··· DATASET RECORDS ···

(* ===== verification/HttpGatewayTheorems.v ===== *)
(** * Correctness of the http gateway

    What of an http request reaches the service, and what of the service's answer reaches
    the client. *)
From S2P Require Import Prelude Registry RpcArgs HttpGateway.
#[local] Open Scope mq_scope.
#[local] Open Scope string_scope.
#[local] Open Scope list_scope.
#[local] Open Scope Z_scope.

(** ** Pairs *)

Definition as_pairs (m : values) : pairs := map_imap (fun k v => Some (mkPair k v)) m.

Lemma lookup_as_pairs m k : as_pairs m !! k = mkPair k <$> m !! k.
Proof. unfold as_pairs. rewrite map_lookup_imap. by destruct (m !! k). Qed.

(** Every pair is stored under its own key. *)
Definition keyed (m : pairs) : Prop := forall k p, m !! k = Some p -> p_Key p = k.

Lemma keyed_as_pairs m : keyed (as_pairs m).
Proof. intros k p. rewrite lookup_as_pairs. destruct (m !! k); [by intros [= <-] | done]. Qed.

Lemma put_values_keyed m k vals : keyed m -> put_values m (k, vals) = <[k := mkPair k vals]> m.
Proof. intros Hm. unfold put_values. destruct (m !! k) as [p|] eqn:E; [|done]. cbn. by rewrite (Hm k p E). Qed.

Lemma keyed_insert m k vals : keyed m -> keyed (<[k := mkPair k vals]> m).
Proof. intros Hm k' p. destruct (decide (k' = k)) as [->|Hn]; [rewrite lookup_insert_eq; by intros [= <-] | rewrite lookup_insert_ne by done; apply Hm]. Qed.

Lemma put_all l : forall m, keyed m -> NoDup l.*1 ->
  foldl put_values m l = as_pairs (list_to_map l) ∪ m.
Proof.
  induction l as [|[k vals] l IH]; intros m Hm Hnd; cbn [foldl].
  - apply map_eq. intros k. rewrite lookup_union, lookup_as_pairs. cbn. by destruct (m !! k).
  - apply NoDup_cons in Hnd as [Hk Hnd]. rewrite put_values_keyed, IH by (done || by apply keyed_insert). apply map_eq. intros k'.
    rewrite !lookup_union, !lookup_as_pairs. cbn [list_to_map foldr uncurry fst snd]. destruct (decide (k' = k)) as [->|Hn].
    + rewrite !lookup_insert_eq. rewrite (proj1 (not_elem_of_list_to_map _ _) Hk). cbn. by destruct (m !! k).
    + by rewrite !lookup_insert_ne.
Qed.

Section Range.
Context (range : values -> list (string * list string)) (Hrange : forall m, range m ≡ₚ map_to_list m).

Lemma put_range h m : keyed m -> foldl put_values m (range h) = as_pairs h ∪ m.
Proof.
  intros Hm. rewrite put_all; [|done|rewrite Hrange; apply NoDup_fst_map_to_list].
  f_equal. f_equal. rewrite (list_to_map_proper (range h) (map_to_list h)); [apply list_to_map_to_list| |apply Hrange].
  rewrite Hrange. apply NoDup_fst_map_to_list.
Qed.

Lemma put_range_empty h : foldl put_values ∅ (range h) = as_pairs h.
Proof. rewrite put_range by done. apply map_union_empty. Qed.
End Range.

(** ** Answers *)

Section Answers.
Context (json_Marshal : Error -> string) (json_Unmarshal : string -> Error * bool) (StatusText : Z -> string) (Sprintf : string -> string)
        (canon : string -> string).

(** What is sent first, and the final status. *)
Definition final_status (code : Z) : outcome (list Z * Z) :=
  if (code <? 100) || (999 <? code) then Panic "invalid WriteHeader code"
  else if (code <=? 199) && negb (code =? 101) then Ret ([code], 200) else Ret ([], code).

Definition answered (code : Z) (h : values) (body : string) : outcome writer :=
  s <- final_status code; Ret (mkWriter h s.1 (Some s.2) (if body_allowed s.2 then body else "")).

Lemma answer_fresh code body h : answer code body (mkWriter h [] None "") = answered code h body.
Proof. unfold answer, answered, final_status, WriteHeader. cbn. repeat case_match; done. Qed.

(** The values that the pairs of an answer give to a canonical key. *)
Definition header_values (ps : list Pair) (k : string) : list string :=
  ps ≫= fun p => if decide (canon (p_Key p) = k) then p_Values p else [].

Definition fresh_with (h : values) : writer := mkWriter h [] None "".

Lemma add_pair_header p h : exists h', add_pair canon (fresh_with h) p = fresh_with h' /\
  forall k, default [] (h' !! k) = default [] (h !! k) ++ (if decide (canon (p_Key p) = k) then p_Values p else []).
Proof.
  destruct p as [key vs]. unfold add_pair. cbn [p_Key p_Values]. revert h. induction vs as [|v vs IH]; intros h; cbn [foldl].
  - exists h. split; [done|]. intros k. case_decide; by rewrite app_nil_r.
  - destruct (IH (<[canon key := default [] (h !! canon key) ++ [v]]> h)) as (h' & E & Hh). exists h'. split; [exact E|].
    intros k. rewrite Hh. destruct (decide (canon key = k)) as [<-|Hn]; [rewrite lookup_insert_eq; cbn; by rewrite <- app_assoc | by rewrite lookup_insert_ne].
Qed.

Lemma add_pairs_header ps : forall h, exists h', foldl (add_pair canon) (fresh_with h) ps = fresh_with h' /\
  forall k, default [] (h' !! k) = default [] (h !! k) ++ header_values ps k.
Proof.
  induction ps as [|p ps IH]; intros h; cbn [foldl].
  - exists h. split; [done|]. intros k. by rewrite app_nil_r.
  - destruct (add_pair_header p h) as (h1 & -> & H1). destruct (IH h1) as (h2 & -> & H2). exists h2. split; [done|].
    intros k. rewrite H2, H1. unfold header_values at 2. rewrite bind_cons. by rewrite <- app_assoc.
Qed.

(** The header of an answer: what its pairs give, and JSON for a type they do not. *)
Definition answer_header (ps : list Pair) (h : values) : Prop := forall k,
  default [] (h !! k) =
    if decide (k = "Content-Type" /\ head (header_values ps k) ∈ [None; Some ""]) then [json_type] else header_values ps k.

Lemma succeed_answers rsp : canon "Content-Type" = "Content-Type" ->
  exists h, answer_header (a_Header rsp) h /\
    succeed canon rsp new_writer = answered (if a_StatusCode rsp =? 0 then 200 else a_StatusCode rsp) h (a_Body rsp).
Proof.
  intros Hc. unfold succeed. destruct (add_pairs_header (a_Header rsp) ∅) as (h & E & Hh). change new_writer with (fresh_with ∅). rewrite E.
  setoid_rewrite lookup_empty in Hh. cbn [default from_option app] in Hh. rewrite Hc. change (w_Header (fresh_with h)) with h.
  assert (Hget : header_get h "Content-Type" = default "" (head (header_values (a_Header rsp) "Content-Type"))).
  { rewrite <- Hh. unfold header_get. by destruct (h !! "Content-Type") as [[|v l]|]. }
  rewrite Hget. case_decide as Hd.
  - exists (<["Content-Type" := [json_type]]> h). split.
    + intros k. destruct (decide (k = "Content-Type")) as [->|Hn].
      * rewrite lookup_insert_eq, decide_True; [done|]. split; [done|]. destruct (head _) as [s|]; cbn in Hd; subst; set_solver.
      * rewrite lookup_insert_ne, decide_False by (done || by intros [? _]). apply Hh.
    + unfold Header_Set. rewrite Hc. apply answer_fresh.
  - exists h. split; [|apply answer_fresh]. intros k. rewrite decide_False; [apply Hh|]. intros [-> Hin]. apply Hd.
    destruct (head _) as [s|]; [|done]. set_solver.
Qed.
End Answers.

(** ** Properties *)

(** The headers a request is left with: a type that does not parse is replaced. *)
Definition typed_headers (ParseMediaType : string -> result string string) (h : values) : values :=
  match ParseMediaType (header_get h "Content-Type") with Ok _ => h | Err _ => <["Content-Type" := [text_plain]]> h end.

(** What the service is sent of an http request: its method, path and address; every
    query value, form value and header under its own key, with all its values; the host
    and the client's address as headers, unless the request has these headers itself,
    in which case it is theirs that are sent, without the address of the client; a
    content type in any case; and the body, but for a form.  The order in which the maps are
    ranged over does not matter.  Only a form that does not parse is refused. *)
Lemma request_reaches_service (ParseMediaType SplitHostPort : string -> result string string)
  (range : values -> list (string * list string)) (Hrange : forall m, range m ≡ₚ map_to_list m) (r : http_request) :
  let h := typed_headers ParseMediaType (r_Header r) in
  let own := <["Host" := [r_Host r]]> (match SplitHostPort (r_RemoteAddr r) with Ok ip => {["X-Forwarded-For" := [ip]]} | Err _ => ∅ end) in
  RequestToProto ParseMediaType SplitHostPort range r =
    match r_ParseForm r with
    | Some e => Err ("Error parsing form: " ++ e)%string
    | None => Ok (mkRequest (r_Method r) (r_Path r) (as_pairs (h ∪ own)) (as_pairs (r_Query r)) (as_pairs (r_PostForm r))
                    (match ParseMediaType (header_get (r_Header r) "Content-Type") with
                     | Ok ct => if decide (ct = urlencoded) then "" else default "" (r_Body r) | Err _ => default "" (r_Body r) end)
                    (r_URL r))
    end.
Proof.
  intros h own. unfold RequestToProto. destruct (r_ParseForm r); [done|]. rewrite !put_range_empty by done.
  assert (Hct : (match ParseMediaType (header_get (r_Header r) "Content-Type") with
    | Ok ct => (ct, r_Header r) | Err _ => (text_plain, <["Content-Type" := [text_plain]]> (r_Header r)) end)
    = (match ParseMediaType (header_get (r_Header r) "Content-Type") with Ok ct => ct | Err _ => text_plain end, h))
    by (unfold h, typed_headers; by destruct (ParseMediaType _)).
  rewrite Hct. do 2 f_equal.
  - rewrite put_range; [|done|].
    + apply map_eq. intros k. rewrite lookup_union, !lookup_as_pairs, lookup_union. destruct (h !! k) as [v|] eqn:Eh.
      * match goal with |- _ ∪ ?X = _ <$> (_ ∪ ?Y) => by destruct X, Y end.
      * unfold own. destruct (decide (k = "Host")) as [->|Hn]; [by rewrite !lookup_insert_eq|]. rewrite !lookup_insert_ne by done.
        destruct (SplitHostPort _); [|by rewrite !lookup_empty].
        destruct (decide (k = "X-Forwarded-For")) as [->|Hx]; [by rewrite !lookup_singleton_eq, Eh | by rewrite !lookup_singleton_ne].
    + apply keyed_insert. destruct (SplitHostPort _); [|done]. intros k p. destruct (decide (k = "X-Forwarded-For")) as [->|Hx];
        [rewrite lookup_singleton_eq; by intros [= <-] | by rewrite lookup_singleton_ne].
  - destruct (ParseMediaType _) as [ct|]; destruct (r_Body r); cbn; repeat case_decide; congruence || done.
Qed.

Definition demo_request : http_request :=
  mkHttpRequest "GET" "/chat/hello" "/chat/hello?a=1" {["a" := ["1"]]} None ∅ {["X-Forwarded-For" := ["10.0.0.9"]]} (Some "hi") "example.org" "10.0.0.1:80".

(** The proxy's address is lost though the code computes it. *)
Lemma request_reaches_service_witness :
  exists q, RequestToProto (fun _ => Err "mime: no media type") (fun _ => Ok "10.0.0.1") map_to_list demo_request = Ok q /\
    q_Header q !! "X-Forwarded-For" = Some (mkPair "X-Forwarded-For" ["10.0.0.9"]) /\
    q_Get q !! "a" = Some (mkPair "a" ["1"]) /\ q_Body q = "hi".
Proof.
  eexists. split; [exact (request_reaches_service (fun _ => Err "mime: no media type") (fun _ => Ok "10.0.0.1") map_to_list (fun m => reflexivity _) demo_request)|].
  vm_compute. done.
Defined.


(** An encoding of errors that reads back. *)
Definition demo_marshal (e : Error) : string := FormatInt (Zpos (encode (e_Id e, e_Code e, e_Detail e, e_Status e))).
Definition demo_unmarshal (s : string) : Error * bool :=
  match parse_signed s with
  | Some (Zpos p) =>
      match decode (A := string * Z * string * string) p with
      | Some (i, c, d, st) => (mkError i c d st, true)
      | None => (mkError "" 0 "" "", false)
      end
  | _ => (mkError "" 0 "" "", false)
  end.

Lemma demo_unmarshal_marshal e : demo_unmarshal (demo_marshal e) = (e, true).
Proof. unfold demo_unmarshal, demo_marshal. rewrite parse_signed_FormatInt, decode_encode. by destruct e. Qed.

Definition not_found : Error := mkError "chat" 404 "no room" "Not Found".
Definition demo_answer : Response := mkResponse 0 [mkPair "x-room" ["1"]; mkPair "x-room" ["2"]] "hello".
Definition demo_serve (reply : gval unit unit * gerr) : outcome writer :=
  ServeHTTP (S := unit) demo_marshal demo_unmarshal (fun _ => "") (fun s => s) (fun s => s) (fun s => s)
    (fun _ => Ok (mkRequest "GET" "/chat" ∅ ∅ ∅ "" "")) (fun _ => Ok ("/chat", tt)) (fun _ _ _ => reply) (fun _ => Ok demo_answer) demo_request.


(** ** The default route *)

(** The server of [/server/...] is looked up, and only such paths are. *)
Lemma path_server_of server rest : no_char slash server -> server <> "" ->
  path_server (String slash (String.append server (String slash rest))) = Ok server.
Proof.
  intros Hs Hne. unfold path_server. rewrite decide_False by done.
  change (split_on slash (String slash (String.append server (String slash rest))) "") with ("" :: split_on slash (String.append server (String slash rest)) "").
  rewrite split_on_piece by done. cbn [split_on]. rewrite decide_True by done. by rewrite decide_False.
Qed.

(** The strategy takes one of the nodes of the services, if there are any. *)
Lemma route_strategy_listed Intn services n : route_strategy Intn services = Ok n -> exists s, s ∈ services /\ n ∈ Nodes s.
Proof.
  unfold route_strategy. destruct (_ !! _) as [m|] eqn:E; [|done]. case_decide; [done|]. intros [= <-].
  apply list_elem_of_lookup_2, list_elem_of_bind in E. naive_solver.
Qed.

Lemma route_strategy_total Intn services : (forall k, (0 < k)%nat -> (Intn k < k)%nat) -> services ≫= Nodes <> [] ->
  exists n, route_strategy Intn services = Ok n.
Proof.
  intros Hi Hne. unfold route_strategy. destruct (lookup_lt_is_Some_2 (services ≫= Nodes) (Intn (length (services ≫= Nodes)))) as [n ->].
  - apply Hi. destruct (services ≫= Nodes); [done|]. cbn. lia.
  - rewrite decide_False by done. by exists n.
Qed.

···

Your answer should be the exact lines above from the one with "intros Hm. rewrite" through the one with "Lemma add_pairs_header ps", both included, and nothing besides.

  intros Hm. rewrite put_all; [|done|rewrite Hrange; apply NoDup_fst_map_to_list].
  f_equal. f_equal. rewrite (list_to_map_proper (range h) (map_to_list h)); [apply list_to_map_to_list| |apply Hrange].
  rewrite Hrange. apply NoDup_fst_map_to_list.
Qed.

Lemma put_range_empty h : foldl put_values ∅ (range h) = as_pairs h.
Proof. rewrite put_range by done. apply map_union_empty. Qed.
End Range.

(** ** Answers *)

Section Answers.
Context (json_Marshal : Error -> string) (json_Unmarshal : string -> Error * bool) (StatusText : Z -> string) (Sprintf : string -> string)
        (canon : string -> string).

(** What is sent first, and the final status. *)
Definition final_status (code : Z) : outcome (list Z * Z) :=
  if (code <? 100) || (999 <? code) then Panic "invalid WriteHeader code"
  else if (code <=? 199) && negb (code =? 101) then Ret ([code], 200) else Ret ([], code).

Definition answered (code : Z) (h : values) (body : string) : outcome writer :=
  s <- final_status code; Ret (mkWriter h s.1 (Some s.2) (if body_allowed s.2 then body else "")).

Lemma answer_fresh code body h : answer code body (mkWriter h [] None "") = answered code h body.
Proof. unfold answer, answered, final_status, WriteHeader. cbn. repeat case_match; done. Qed.

(** The values that the pairs of an answer give to a canonical key. *)
Definition header_values (ps : list Pair) (k : string) : list string :=
  ps ≫= fun p => if decide (canon (p_Key p) = k) then p_Values p else [].

Definition fresh_with (h : values) : writer := mkWriter h [] None "".

Lemma add_pair_header p h : exists h', add_pair canon (fresh_with h) p = fresh_with h' /\
  forall k, default [] (h' !! k) = default [] (h !! k) ++ (if decide (canon (p_Key p) = k) then p_Values p else []).
Proof.
  destruct p as [key vs]. unfold add_pair. cbn [p_Key p_Values]. revert h. induction vs as [|v vs IH]; intros h; cbn [foldl].
  - exists h. split; [done|]. intros k. case_decide; by rewrite app_nil_r.
  - destruct (IH (<[canon key := default [] (h !! canon key) ++ [v]]> h)) as (h' & E & Hh). exists h'. split; [exact E|].
    intros k. rewrite Hh. destruct (decide (canon key = k)) as [<-|Hn]; [rewrite lookup_insert_eq; cbn; by rewrite <- app_assoc | by rewrite lookup_insert_ne].
Qed.

Lemma add_pairs_header ps : forall h, exists h', foldl (add_pair canon) (fresh_with h) ps = fresh_with h' /\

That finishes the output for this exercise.